Our union has also been working to expand employees’ rights as you seek to cope with the extraordinary demands being made on so many aspects of your life. We have worked with the Lightfoot Administration to ensure that employees can remain in pay status for as long as needed if they become sick, are quarantined, or ordered to self-isolate by a public health agency or medical provider.
Now we have just reached an agreement with the Administration to modify the union contract in order to extend the period for vacation carryover—since so many employees have not been able to use their vacation time during this period of restricted travel and intensified work schedules. Under the new agreement, unused vacation time carried over from 2019 into 2020 will not be forfeited on June 1, 2020 as the contract provides. Instead employees will have until to use this vacation time before it would be forfeited.

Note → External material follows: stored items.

(* ===== verification/PodLifecycle.v ===== *)
(** * Lifecycle commands in the container (pod/lifecycle.rs)

    The pod server runs the devcontainer's lifecycle commands when it starts.  Commands that
    belong to the creation of the container leave a flag file, those of a start a flag in the
    server's memory.  Commands up to [waitFor] run before the pod is ready, the others in one
    background thread.

    What a program does is a parameter: [exec] gives the outcome of a command from the commands
    started before it, its label and its arguments.  Whether a flag file can be created and the
    iteration order of a hash map are parameters as well. *)
From stdpp Require Import gmap sorting.
From S2P Require Import Prelude Strs PodNames Devcontainer.

(** ** Data *)

Inductive outcome :=
| Exited (code : option Z) (stderr : list N)
| CannotRun (e : str).

Record LifecycleCommandResult := mkCommandResult {
  cr_name : list N;
  cr_exit_code : Z;
  cr_stderr : str;
}.

Record LifecycleResponse := mkLifecycleResponse {
  lr_results : list LifecycleCommandResult;
  lr_background : list (list N);
}.

(** The flag files of the container, the flag of the server, and the names of the commands
    started so far. *)
Record pod_state := mkPodState {
  flags : gset (list N);
  post_start_ran : bool;
  started : list (list N);
}.

#[export] Instance eta_pod_state : Updatable pod_state := fun s =>
  mkPodState (flags s) (post_start_ran s) (started s).

Definition ON_CREATE : list N := lit "onCreateCommand".
Definition UPDATE_CONTENT : list N := lit "updateContentCommand".
Definition POST_CREATE : list N := lit "postCreateCommand".
Definition POST_START : list N := lit "postStartCommand".

Section Run.
  Variable base64_encode : list N -> str.
  Variable exec : list (list N) -> str -> list str -> outcome.
  Variable creatable : list N -> bool.
  Variable iter : gmap (list N) StringOrArray -> list (list N * StringOrArray).

Definition flag_exists (name : list N) (st : pod_state) : bool := bool_decide (name ∈ flags st).

Definition set_flag (name : list N) (st : pod_state) : pod_state :=
  if creatable name then st <| flags := {[name]} ∪ flags st |> else st.

Definition mark_ran (name : list N) (st : pod_state) : pod_state :=
  if bool_decide (name = ON_CREATE) then set_flag (lit "on-create-ran") st
  else if bool_decide (name = POST_CREATE) then set_flag (lit "post-create-ran") st
  else if bool_decide (name = POST_START) then st <| post_start_ran := true |>
  else st.

Definition mark_ran_on_failure (failed_name : list N) (st : pod_state) : pod_state :=
  if bool_decide (failed_name = ON_CREATE) then
    set_flag (lit "post-create-ran") (set_flag (lit "on-create-ran") st)
  else if bool_decide (failed_name = UPDATE_CONTENT) then set_flag (lit "post-create-ran") st
  else if bool_decide (failed_name = POST_CREATE) then set_flag (lit "post-create-ran") st
  else if bool_decide (failed_name = POST_START) then st <| post_start_ran := true |>
  else st.

(** [args[0]] of an empty list panics. *)
Definition run_one_command (before : list (list N)) (name : str) (args : list str)
    : run (result str LifecycleCommandResult) :=
  match args with
  | [] => Panicked
  | _ =>
      Returned
        match exec before name args with
        | CannotRun e => Err e
        | Exited code stderr =>
            Ok (mkCommandResult name (default (-1)%Z code)
                  (if bool_decide (code = Some 0%Z) then [] else base64_encode stderr))
        end
  end.

Definition task_args (cmd_value : StringOrArray) : list str :=
  match cmd_value with
  | SAString s => [lit "sh"; lit "-c"; s]
  | SAArray a => a
  end.

(** Joining the threads of a parallel command. *)
Fixpoint join_tasks (handles : list (run (result str LifecycleCommandResult)))
    (first_failure : option LifecycleCommandResult) : result str (option LifecycleCommandResult) :=
  match handles with
  | [] => Ok first_failure
  | Returned (Ok r) :: handles =>
      join_tasks handles
        (if negb (bool_decide (cr_exit_code r = 0%Z)) && bool_decide (first_failure = None)
         then Some r else first_failure)
  | Returned (Err e) :: _ => Err e
  | _ :: _ => Err (lit "lifecycle command thread panicked")
  end.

Many more challenges lay before us. As the City of Chicago begins the process of “reopening” pursuant to the schedule that Governor Pritzker has laid out, AFSCME is fighting to ensure that the conditions to which employees return will be as safe as possible. Unfortunately, the Chicago Public Library has already compelled all employees to return to work without putting sufficient safeguards in place. Our union is now working to address the array of problems employees confronted on their return.
Nationally, AFSCME is leading the charge in Washington, DC for federal funding to aid state and local governments—like the City of Chicago—which have taken enormous hits to their budgets as a result of the pandemic. In response to our efforts, earlier this week the U.S. House of Representatives voted to pass the HEROES Act, which provides vitally needs funds to prevent layoffs and service cuts in Chicago and other cities across Illinois. But Republicans in the Senate are blocking this measure, after previously passing legislation that provided billions in “relief” to the big banks and other corporations.
This holiday weekend we honor those who fought and died to keep our country free and strong. Now we are fighting a new battle—both against a deadly virus and against the forces that want only to enrich the already wealthy, instead of aiding those of us on the front lines. We can rise to meet this challenge, just as those who came before us, and emerge stronger together!